[Opening Records section]

Lemma planted_file d : TarFile.planted t (File d).
Proof.
  intros _ rs f w ts Hl Hrs Hf Hd Hp.
  assert (Hp' : stat ((ts ++ rs) ++ [f]) (fs w) <> Some KDir) by congruence.
  destruct (extract_reg t rs f d w ts Hl Hrs Hf Hd Hp') as (n' & He & Hst).
  exists n'. split.
  - simpl. rewrite relname_snoc. unfold TarFile.extractall. simpl.
    unfold bind. now rewrite He.
  - intros q. rewrite Hst.
    destruct (path_eq_dec q ((ts ++ rs) ++ [f])) as [->|Hne].
    + now rewrite strip_prefix_refl.
    + destruct (strip_prefix ((ts ++ rs) ++ [f]) q) as [r|] eqn:E; auto.
      apply strip_prefix_Some in E. subst q.
      rewrite (stat_below_none _ r _ Hp).
      destruct r; [now rewrite app_nil_r in Hne|reflexivity].
Qed.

[Closing Records section]

> [What is being asked]
Filter the data down to the lines that contain the string "unfold", and copy them.

> [Response to this task]
  - simpl. rewrite relname_snoc. unfold TarFile.extractall. simpl.
    unfold bind. now rewrite He.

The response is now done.